→ **WHAT THE EXERCISE ASKS**: Give back exactly the lines running from the line with "str_append_nil_r by done." to the end of the entries, and only those lines.

====

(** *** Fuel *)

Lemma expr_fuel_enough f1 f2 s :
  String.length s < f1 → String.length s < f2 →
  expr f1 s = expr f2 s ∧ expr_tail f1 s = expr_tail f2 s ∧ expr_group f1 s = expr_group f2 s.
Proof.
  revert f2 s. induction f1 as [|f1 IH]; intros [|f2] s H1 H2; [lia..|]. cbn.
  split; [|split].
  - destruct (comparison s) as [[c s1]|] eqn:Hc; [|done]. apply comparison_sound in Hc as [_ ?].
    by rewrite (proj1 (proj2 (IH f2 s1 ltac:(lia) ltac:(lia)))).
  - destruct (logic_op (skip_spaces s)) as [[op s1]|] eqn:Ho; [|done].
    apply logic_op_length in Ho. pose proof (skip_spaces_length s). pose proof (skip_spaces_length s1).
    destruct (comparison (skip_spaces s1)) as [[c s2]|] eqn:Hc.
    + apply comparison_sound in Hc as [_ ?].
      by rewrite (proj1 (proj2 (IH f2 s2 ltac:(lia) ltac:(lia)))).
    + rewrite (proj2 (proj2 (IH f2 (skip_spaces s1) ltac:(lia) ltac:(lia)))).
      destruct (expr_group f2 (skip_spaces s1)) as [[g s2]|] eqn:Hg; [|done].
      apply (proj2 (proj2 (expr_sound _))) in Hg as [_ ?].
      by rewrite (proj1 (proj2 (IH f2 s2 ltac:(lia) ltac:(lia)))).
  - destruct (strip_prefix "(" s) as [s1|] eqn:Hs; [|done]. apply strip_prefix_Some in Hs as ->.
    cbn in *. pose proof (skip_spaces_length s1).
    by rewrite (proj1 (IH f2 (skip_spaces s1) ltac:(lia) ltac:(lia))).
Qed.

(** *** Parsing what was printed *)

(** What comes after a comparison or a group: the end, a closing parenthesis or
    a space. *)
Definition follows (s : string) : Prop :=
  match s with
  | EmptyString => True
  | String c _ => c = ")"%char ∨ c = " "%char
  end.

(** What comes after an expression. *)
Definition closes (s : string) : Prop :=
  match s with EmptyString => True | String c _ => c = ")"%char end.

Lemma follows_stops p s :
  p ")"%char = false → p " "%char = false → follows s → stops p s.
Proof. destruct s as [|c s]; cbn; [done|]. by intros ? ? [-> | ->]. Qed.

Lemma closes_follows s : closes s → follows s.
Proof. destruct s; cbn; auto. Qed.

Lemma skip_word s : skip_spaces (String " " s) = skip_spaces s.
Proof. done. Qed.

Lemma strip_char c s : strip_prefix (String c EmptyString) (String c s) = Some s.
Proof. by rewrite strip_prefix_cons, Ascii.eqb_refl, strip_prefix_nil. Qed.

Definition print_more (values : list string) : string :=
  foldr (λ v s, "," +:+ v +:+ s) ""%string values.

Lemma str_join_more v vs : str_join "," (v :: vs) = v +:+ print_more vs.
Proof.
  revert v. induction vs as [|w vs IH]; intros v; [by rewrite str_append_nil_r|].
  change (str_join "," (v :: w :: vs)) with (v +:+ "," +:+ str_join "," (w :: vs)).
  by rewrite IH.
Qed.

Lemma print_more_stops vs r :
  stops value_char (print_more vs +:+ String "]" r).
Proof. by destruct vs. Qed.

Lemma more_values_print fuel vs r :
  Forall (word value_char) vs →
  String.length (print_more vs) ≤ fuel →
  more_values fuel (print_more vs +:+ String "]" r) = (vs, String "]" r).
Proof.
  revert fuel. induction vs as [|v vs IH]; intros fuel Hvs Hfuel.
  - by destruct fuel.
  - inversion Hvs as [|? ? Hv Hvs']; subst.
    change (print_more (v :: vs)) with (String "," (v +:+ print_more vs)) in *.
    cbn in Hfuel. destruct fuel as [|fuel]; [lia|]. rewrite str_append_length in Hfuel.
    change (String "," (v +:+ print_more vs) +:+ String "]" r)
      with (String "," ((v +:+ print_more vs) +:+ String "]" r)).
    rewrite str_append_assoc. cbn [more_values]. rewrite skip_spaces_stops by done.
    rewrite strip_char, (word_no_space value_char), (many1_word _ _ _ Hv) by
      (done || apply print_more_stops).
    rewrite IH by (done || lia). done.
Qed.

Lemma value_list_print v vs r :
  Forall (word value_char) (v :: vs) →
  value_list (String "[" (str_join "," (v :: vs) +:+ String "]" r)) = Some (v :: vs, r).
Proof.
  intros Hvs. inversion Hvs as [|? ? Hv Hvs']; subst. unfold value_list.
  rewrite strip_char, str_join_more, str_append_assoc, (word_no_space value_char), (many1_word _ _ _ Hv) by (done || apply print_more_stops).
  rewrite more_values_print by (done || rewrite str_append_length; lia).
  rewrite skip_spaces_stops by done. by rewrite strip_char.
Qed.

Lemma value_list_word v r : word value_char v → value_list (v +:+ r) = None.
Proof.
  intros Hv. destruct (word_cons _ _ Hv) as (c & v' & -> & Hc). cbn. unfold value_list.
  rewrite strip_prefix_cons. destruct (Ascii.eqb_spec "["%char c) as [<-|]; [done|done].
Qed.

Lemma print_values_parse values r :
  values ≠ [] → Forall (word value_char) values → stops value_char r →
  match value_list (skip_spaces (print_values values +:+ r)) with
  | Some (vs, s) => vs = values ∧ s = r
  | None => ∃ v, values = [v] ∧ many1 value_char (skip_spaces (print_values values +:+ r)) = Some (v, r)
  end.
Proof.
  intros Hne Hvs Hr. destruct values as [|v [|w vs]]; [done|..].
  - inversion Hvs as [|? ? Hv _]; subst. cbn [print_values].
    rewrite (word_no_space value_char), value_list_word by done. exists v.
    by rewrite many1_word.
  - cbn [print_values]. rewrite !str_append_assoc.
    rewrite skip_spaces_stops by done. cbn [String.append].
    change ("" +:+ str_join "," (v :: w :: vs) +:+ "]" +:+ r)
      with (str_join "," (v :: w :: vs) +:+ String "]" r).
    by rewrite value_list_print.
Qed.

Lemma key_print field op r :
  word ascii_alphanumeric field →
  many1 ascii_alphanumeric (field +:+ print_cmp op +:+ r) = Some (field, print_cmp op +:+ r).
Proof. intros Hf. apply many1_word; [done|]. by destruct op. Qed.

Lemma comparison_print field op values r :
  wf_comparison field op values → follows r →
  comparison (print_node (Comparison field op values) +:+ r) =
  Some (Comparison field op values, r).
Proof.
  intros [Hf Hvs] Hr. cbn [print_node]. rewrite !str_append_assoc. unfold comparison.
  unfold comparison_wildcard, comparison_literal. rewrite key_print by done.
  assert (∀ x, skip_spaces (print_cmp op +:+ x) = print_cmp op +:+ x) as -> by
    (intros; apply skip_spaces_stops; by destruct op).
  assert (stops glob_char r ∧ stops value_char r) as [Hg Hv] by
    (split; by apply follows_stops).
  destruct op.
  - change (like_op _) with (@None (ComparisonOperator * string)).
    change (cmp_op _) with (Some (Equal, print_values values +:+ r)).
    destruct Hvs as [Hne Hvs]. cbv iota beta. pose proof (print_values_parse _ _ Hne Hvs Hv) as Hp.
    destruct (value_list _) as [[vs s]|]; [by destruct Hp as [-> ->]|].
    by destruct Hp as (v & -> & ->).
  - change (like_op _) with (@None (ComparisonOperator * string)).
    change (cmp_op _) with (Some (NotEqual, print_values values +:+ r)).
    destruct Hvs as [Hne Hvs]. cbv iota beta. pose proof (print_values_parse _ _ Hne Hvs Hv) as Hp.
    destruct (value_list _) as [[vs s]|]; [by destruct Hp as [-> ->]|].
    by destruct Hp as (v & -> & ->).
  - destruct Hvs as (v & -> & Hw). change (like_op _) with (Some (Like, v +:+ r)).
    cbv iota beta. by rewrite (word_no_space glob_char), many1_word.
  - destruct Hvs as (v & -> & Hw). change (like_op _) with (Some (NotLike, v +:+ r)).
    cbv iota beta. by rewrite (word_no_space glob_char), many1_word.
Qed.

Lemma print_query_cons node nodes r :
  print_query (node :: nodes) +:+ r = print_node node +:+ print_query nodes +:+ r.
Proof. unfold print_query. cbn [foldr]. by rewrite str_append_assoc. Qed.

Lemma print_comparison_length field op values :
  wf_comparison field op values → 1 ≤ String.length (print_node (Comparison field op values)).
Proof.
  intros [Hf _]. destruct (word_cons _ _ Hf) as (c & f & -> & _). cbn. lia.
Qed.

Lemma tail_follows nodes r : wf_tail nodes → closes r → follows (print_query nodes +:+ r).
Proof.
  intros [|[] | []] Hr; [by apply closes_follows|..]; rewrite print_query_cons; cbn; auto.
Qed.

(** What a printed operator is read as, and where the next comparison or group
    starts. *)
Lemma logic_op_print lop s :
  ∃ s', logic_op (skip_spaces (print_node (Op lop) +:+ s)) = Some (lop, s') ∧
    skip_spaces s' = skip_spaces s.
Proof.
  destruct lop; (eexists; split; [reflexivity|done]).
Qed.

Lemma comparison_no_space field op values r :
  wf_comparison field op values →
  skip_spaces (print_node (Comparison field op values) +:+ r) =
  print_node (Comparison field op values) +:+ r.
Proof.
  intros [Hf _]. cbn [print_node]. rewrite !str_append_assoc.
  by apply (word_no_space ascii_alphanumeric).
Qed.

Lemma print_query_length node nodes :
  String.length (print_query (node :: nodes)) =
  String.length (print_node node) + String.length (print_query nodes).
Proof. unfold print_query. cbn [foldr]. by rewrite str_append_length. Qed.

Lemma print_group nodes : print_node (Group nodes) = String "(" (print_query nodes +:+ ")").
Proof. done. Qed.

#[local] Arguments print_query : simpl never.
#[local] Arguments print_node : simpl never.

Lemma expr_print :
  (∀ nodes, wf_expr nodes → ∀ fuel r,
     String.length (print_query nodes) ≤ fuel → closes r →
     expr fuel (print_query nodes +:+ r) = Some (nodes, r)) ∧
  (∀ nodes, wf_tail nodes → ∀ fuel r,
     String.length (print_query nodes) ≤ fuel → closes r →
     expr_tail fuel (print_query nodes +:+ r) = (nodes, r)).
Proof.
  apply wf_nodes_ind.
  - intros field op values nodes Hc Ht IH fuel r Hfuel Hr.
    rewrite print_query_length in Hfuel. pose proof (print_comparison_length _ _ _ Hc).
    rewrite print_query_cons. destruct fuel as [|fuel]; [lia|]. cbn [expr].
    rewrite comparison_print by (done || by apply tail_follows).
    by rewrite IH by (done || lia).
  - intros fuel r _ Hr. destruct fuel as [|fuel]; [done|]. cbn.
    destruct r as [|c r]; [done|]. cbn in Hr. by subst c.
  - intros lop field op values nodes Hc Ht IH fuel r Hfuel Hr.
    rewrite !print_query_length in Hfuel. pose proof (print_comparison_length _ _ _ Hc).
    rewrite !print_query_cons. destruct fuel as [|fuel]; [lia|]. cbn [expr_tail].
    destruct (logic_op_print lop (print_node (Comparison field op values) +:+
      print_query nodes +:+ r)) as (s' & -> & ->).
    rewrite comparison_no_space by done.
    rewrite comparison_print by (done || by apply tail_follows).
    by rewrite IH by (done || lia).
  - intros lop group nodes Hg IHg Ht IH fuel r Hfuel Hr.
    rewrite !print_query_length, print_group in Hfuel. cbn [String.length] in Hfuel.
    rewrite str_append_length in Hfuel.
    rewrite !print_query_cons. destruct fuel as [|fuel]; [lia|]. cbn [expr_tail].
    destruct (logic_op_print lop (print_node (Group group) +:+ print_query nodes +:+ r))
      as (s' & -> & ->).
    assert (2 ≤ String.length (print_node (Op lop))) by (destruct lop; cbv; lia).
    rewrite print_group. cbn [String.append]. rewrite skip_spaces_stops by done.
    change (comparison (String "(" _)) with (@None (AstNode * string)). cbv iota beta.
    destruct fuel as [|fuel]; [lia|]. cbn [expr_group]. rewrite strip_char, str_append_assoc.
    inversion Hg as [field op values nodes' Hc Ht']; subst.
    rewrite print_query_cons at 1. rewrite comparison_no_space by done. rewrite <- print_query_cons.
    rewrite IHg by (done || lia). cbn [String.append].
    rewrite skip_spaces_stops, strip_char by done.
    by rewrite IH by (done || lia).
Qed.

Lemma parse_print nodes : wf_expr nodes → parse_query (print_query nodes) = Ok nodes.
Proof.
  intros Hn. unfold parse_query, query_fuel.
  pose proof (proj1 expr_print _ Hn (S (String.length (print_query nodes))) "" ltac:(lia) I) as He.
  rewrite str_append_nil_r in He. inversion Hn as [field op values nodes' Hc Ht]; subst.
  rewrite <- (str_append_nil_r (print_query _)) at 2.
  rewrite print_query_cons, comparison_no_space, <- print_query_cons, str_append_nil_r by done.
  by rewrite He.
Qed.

====

→ **OUTPUT OF THE EXERCISE**:
  rewrite print_query_cons, comparison_no_space, <- print_query_cons, str_append_nil_r by done.
  by rewrite He.
Qed.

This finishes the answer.